-- Description of the task --
Write out, from the entries below, exactly the lines that run between the lines holding "by apply StronglySorted_app_1_l in Hs." and "list A) x y", inclusive, and stop there.

*** Provided data

(** Apart from the two exporters, nothing in [generate] raises: without an
    export the response is returned, with the resolved scope, no file and
    a summary that is not empty. *)
Lemma generate_without_export session now payload principal :
  (_determine_scope payload = USER -> req_format payload <> PDF) ->
  (_determine_scope payload <> USER -> req_format payload <> CSV) ->
  exists response,
    generate session now payload principal = Ok response
    /\ scope response = _determine_scope payload
    /\ file_url response = None
    /\ summary response <> EmptyString.
Proof.
  intros Huser Horg. unfold generate.
  destruct (_calculate_window _ _ _ _) as [[window_start window_end] anchor].
  destruct (_determine_scope payload) eqn:Es.
  - destruct (req_format payload) eqn:Ef.
    + eexists. split; [reflexivity |]. cbn. repeat split; try done.
      apply user_summary_not_empty.
    + by destruct Huser.
    + eexists. split; [reflexivity |]. cbn. repeat split; try done.
      apply user_summary_not_empty.
  - destruct (req_format payload) eqn:Ef.
    + eexists. split; [reflexivity |]. cbn. repeat split; try done.
      apply org_summary_not_empty.
    + eexists. split; [reflexivity |]. cbn. repeat split; try done.
      apply org_summary_not_empty.
    + by destruct Horg.
  - destruct (req_format payload) eqn:Ef.
    + eexists. split; [reflexivity |]. cbn. repeat split; try done.
      apply org_summary_not_empty.
    + eexists. split; [reflexivity |]. cbn. repeat split; try done.
      apply org_summary_not_empty.
    + by destruct Horg.
  - destruct (req_format payload) eqn:Ef.
    + eexists. split; [reflexivity |]. cbn. repeat split; try done.
      apply org_summary_not_empty.
    + eexists. split; [reflexivity |]. cbn. repeat split; try done.
      apply org_summary_not_empty.
    + by destruct Horg.
Qed.

(** For a request resolved to the user scope, [generate] raises only what
    the PDF exporter raises. *)
Lemma generate_raise_is_export session now payload principal e :
  _determine_scope payload = USER ->
  generate session now payload principal = Raise e ->
  req_format payload = PDF
  /\ exists locale counts summary tasks tz window_start window_end,
       _render_user_pdf locale payload principal counts summary tasks tz
         window_start window_end = Raise e.
Proof.
  intros Hs. unfold generate.
  destruct (_calculate_window _ _ _ _) as [[window_start window_end] anchor].
  rewrite Hs. destruct (req_format payload); [done | | done].
  destruct (_render_user_pdf _ _ _ _ _ _ _ _ _) as [path | e'] eqn:Er; [done |].
  cbn. intros [= <-]. split; [done |]. by repeat eexists.
Qed.

End Generate.







(* ===================================================================== *)
(** * Part III: further properties of the same code                       *)
(* ===================================================================== *)

Set Warnings "-clear-no-such-hyp".

(** ** Sorted results *)

Section SortedBy.
Context {A : Type} (le : A -> A -> bool) (P : A -> Prop).
Hypothesis le_trans :
  forall a b c, P a -> P b -> P c -> le a b = true -> le b c = true -> le a c = true.
Hypothesis le_total : forall a b, P a -> P b -> le a b = false -> le b a = true.

Lemma insert_sorted_strongly x l :
  P x -> Forall P l ->
  StronglySorted (fun a b => le a b = true) l ->
  StronglySorted (fun a b => le a b = true) (insert_sorted le x l).
Proof using le_trans le_total.
  intros Hx Hl Hs. induction l as [| y l IH]; simpl.
  - repeat constructor.
  - apply Forall_cons in Hl as [Hy Hl].
    apply StronglySorted_inv in Hs as [Hs Hall].
    destruct (le x y) eqn:Exy.
    + constructor; [by constructor |].
      constructor; [done |].
      apply List.Forall_forall. intros z Hz.
      apply (le_trans x y z); try done.
      * by apply (proj1 (List.Forall_forall _ _) Hl).
      * by apply (proj1 (List.Forall_forall _ _) Hall).
    + constructor; [by apply IH |].
      apply List.Forall_forall. intros z Hz.
      apply (Permutation_in _ (insert_sorted_perm le x l)) in Hz as [<- | Hz].
      * by apply le_total.
      * by apply (proj1 (List.Forall_forall _ _) Hall).
Qed.

Lemma sorted_by_strongly l :
  Forall P l -> StronglySorted (fun a b => le a b = true) (sorted_by le l).
Proof using le_trans le_total.
  induction l as [| x l IH]; intros Hl; simpl; [constructor |].
  apply Forall_cons in Hl as [Hx Hl].
  apply insert_sorted_strongly; [done | | by apply IH].
  apply List.Forall_forall. intros z Hz. apply sorted_by_In in Hz.
  by apply (proj1 (List.Forall_forall _ _) Hl).
Qed.

End SortedBy.

Lemma strongly_sorted_take {A} (R : A -> A -> Prop) n (l : list A) :
  StronglySorted R l -> StronglySorted R (take n l).
Proof.
  intros Hs. rewrite <- (take_drop n l) in Hs.
  by apply StronglySorted_app_1_l in Hs.
Qed.

(** In a sorted list cut after [n] elements, what is kept is below what is
    cut off. *)
Lemma strongly_sorted_take_least {A} (R : A -> A -> Prop) n (l : list A) x y :
  StronglySorted R l -> In x (take n l) -> In y (drop n l) -> R x y.
Proof.
  intros Hs Hx Hy. rewrite <- (take_drop n l) in Hs.
  apply (StronglySorted_app_1_elem_of R _ _ x y Hs); by apply list_elem_of_In.
Qed.

Lemma strongly_sorted_weaken {A} (R1 R2 : A -> A -> Prop) (l : list A) :
  (forall a b, R1 a b -> R2 a b) -> StronglySorted R1 l -> StronglySorted R2 l.
Proof.
  intros Himp. induction 1 as [| x l Hs IH Hall]; constructor; [done |].
  eapply Forall_impl; [apply Hall | apply Himp].
Qed.

Lemma Z_leb_sorted (l : list Z) : StronglySorted Z.le (sorted_by Z.leb l).
Proof.
  apply (strongly_sorted_weaken (fun a b => Z.leb a b = true)).
  { intros a b. apply Z.leb_le. }
  apply (sorted_by_strongly Z.leb (fun _ => True)).
  - intros a b c _ _ _ Hab Hbc. apply Z.leb_le in Hab, Hbc. apply Z.leb_le. lia.
  - intros a b _ _ Hab. apply Z.leb_gt in Hab. apply Z.leb_le. lia.
  - apply List.Forall_forall. done.
Qed.

(** ** Fetching the due reminders *)

Lemma due_candidates_sorted (session : Store) (now : Z) :
  StronglySorted (fun a b => (Reminder.remind_at a <= Reminder.remind_at b)%Z)
    (sorted_by (fun a b => (Reminder.remind_at a <=? Reminder.remind_at b)%Z)
       (List.filter (fun r => negb (Reminder.sent r) && (Reminder.remind_at r <=? now)%Z)
                    (reminders session))).
Proof.
  apply (strongly_sorted_weaken
           (fun a b => (Reminder.remind_at a <=? Reminder.remind_at b)%Z = true)).
  { intros a b. apply Z.leb_le. }
  apply (sorted_by_strongly _ (fun _ => True)).
  - intros a b c _ _ _ Hab Hbc. apply Z.leb_le in Hab, Hbc. apply Z.leb_le. lia.
  - intros a b _ _ Hab. apply Z.leb_gt in Hab. apply Z.leb_le. lia.
  - apply List.Forall_forall. done.
Qed.

(** X1. [get_due_reminders] returns at most [limit] reminders, as many as
    there are unsent due ones up to that limit; each is a stored reminder,
    unsent and due; they are in ascending order of [remind_at]; and a stored
    unsent due reminder that is left out is not earlier than any returned
    one. *)
Theorem get_due_reminders_earliest (session : Store) (now : Z) (limit : nat) :
  let due := get_due_reminders session now limit in
  List.length due
  = Nat.min limit
      (List.length
         (List.filter (fun r => negb (Reminder.sent r) && (Reminder.remind_at r <=? now)%Z)
                      (reminders session)))
  /\ Forall (fun r => In r (reminders session)
                      /\ Reminder.sent r = false
                      /\ (Reminder.remind_at r <= now)%Z) due
  /\ StronglySorted (fun a b => (Reminder.remind_at a <= Reminder.remind_at b)%Z) due
  /\ (forall left_out : Reminder.t,
        In left_out (reminders session) ->
        Reminder.sent left_out = false ->
        (Reminder.remind_at left_out <= now)%Z ->
        ~ In left_out due ->
        Forall (fun r => (Reminder.remind_at r <= Reminder.remind_at left_out)%Z) due).
Proof.
  cbv zeta. split; [| split; [| split]].
  - unfold get_due_reminders. by rewrite length_take, sorted_by_length.
  - eapply Forall_impl; [apply get_due_reminders_unsent |].
    intros r (? & ? & ?). done.
  - unfold get_due_reminders. apply strongly_sorted_take, due_candidates_sorted.
  - intros left_out Hin Hs Hd Hout. apply List.Forall_forall. intros r Hr.
    unfold get_due_reminders in *.
    apply (strongly_sorted_take_least
             (fun a b => (Reminder.remind_at a <= Reminder.remind_at b)%Z)
             limit _ r left_out (due_candidates_sorted session now) Hr).
    assert (Hall : In left_out
                     (sorted_by (fun a b => (Reminder.remind_at a <=? Reminder.remind_at b)%Z)
                        (List.filter
                           (fun r => negb (Reminder.sent r) && (Reminder.remind_at r <=? now)%Z)
                           (reminders session)))).
    { apply sorted_by_In, List.filter_In. split; [done |].
      rewrite Hs. simpl. by apply Z.leb_le. }
    rewrite <- (take_drop limit) in Hall. apply in_app_iff in Hall as [Ht | Hdrop]; [| done].
    by destruct Hout.
Qed.

(** X2. The instants returned by [compute_default_times] are in ascending
    order, there are no more of them than stored offsets, and each is the
    due instant minus a stored offset in minutes that converts to an
    integer. *)
Theorem compute_default_times_sorted `{Env} (now due_at : Z) (user : option User.t)
    (times : list Z) :
  compute_default_times now (Some due_at) user = Ok times ->
  StronglySorted Z.le times
  /\ exists offsets,
       offsets_of (dict_get (match user with Some u => User.preferences u | None => [] end)
                            "default_reminder_minutes" (JList [JInt 30])) = Ok offsets
       /\ (List.length times <= List.length offsets)%nat
       /\ Forall (fun t => exists offset minutes,
                    In offset offsets /\ py_int offset = Ok minutes
                    /\ t = (due_at - minutes * us_per_minute)%Z) times.
Proof.
  intros Hr. pose proof Hr as Hr'.
  apply compute_default_times_In in Hr' as (offsets & Hoff & Hin).
  unfold compute_default_times in Hr. rewrite Hoff in Hr. simpl in Hr.
  injection Hr as <-. split; [apply Z_leb_sorted |].
  exists offsets. split; [done |]. split.
  - rewrite sorted_by_length. clear.
    assert (Hgen : forall acc,
               (List.length (fold_left (default_times_step now due_at) offsets acc)
                <= List.length acc + List.length offsets)%nat).
    { induction offsets as [| o offsets IH]; intros acc; simpl; [lia |].
      etrans; [apply IH |]. unfold default_times_step.
      destruct (py_int o); [| lia]. cbv zeta.
      destruct (now <? _)%Z; rewrite ?length_app; simpl; lia. }
    apply (Hgen []).
  - apply List.Forall_forall. intros t Ht.
    apply Hin in Ht as (o & m & ? & ? & ? & _). by exists o, m.
Qed.

Lemma compute_default_times_sorted_witness :
  compute_default_times (H := Examples.env) ReminderExamples.eight_o_clock
    (Some ReminderExamples.nine_o_clock) (Some ReminderExamples.regular)
  = Ok [Examples.instant 2024 1 15 8 45]
  /\ StronglySorted Z.le [Examples.instant 2024 1 15 8 45].
Proof.
  assert (Hr : compute_default_times (H := Examples.env) ReminderExamples.eight_o_clock
                 (Some ReminderExamples.nine_o_clock) (Some ReminderExamples.regular)
               = Ok [Examples.instant 2024 1 15 8 45]) by reflexivity.
  split; [exact Hr |].
  exact (proj1 (compute_default_times_sorted (H := Examples.env)
                  ReminderExamples.eight_o_clock ReminderExamples.nine_o_clock
                  (Some ReminderExamples.regular) _ Hr)).
Defined.

(** ** The task query of a report *)

Lemma strongly_sorted_weaken_in {A} (R1 R2 : A -> A -> Prop) (l : list A) :
  (forall a b, In a l -> In b l -> R1 a b -> R2 a b) ->
  StronglySorted R1 l -> StronglySorted R2 l.
Proof.
  intros Himp Hs. induction Hs as [| x l Hs IH Hall]; constructor.
  - apply IH. intros a b Ha Hb. apply Himp; by right.
  - apply List.Forall_forall. intros y Hy.
    apply Himp; [by left | by right |].
    by apply (proj1 (List.Forall_forall _ _) Hall).
Qed.

Lemma opt_eqb_spec column value : opt_eqb column value = true <-> column = Some value.
Proof.
  unfold opt_eqb. destruct column as [c |]; [| done].
  rewrite Z.eqb_eq. split; [by intros -> | by intros [= ->]].
Qed.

******

-- Written response --
  by apply StronglySorted_app_1_l in Hs.
Qed.

(** In a sorted list cut after [n] elements, what is kept is below what is
    cut off. *)
Lemma strongly_sorted_take_least {A} (R : A -> A -> Prop) n (l : list A) x y :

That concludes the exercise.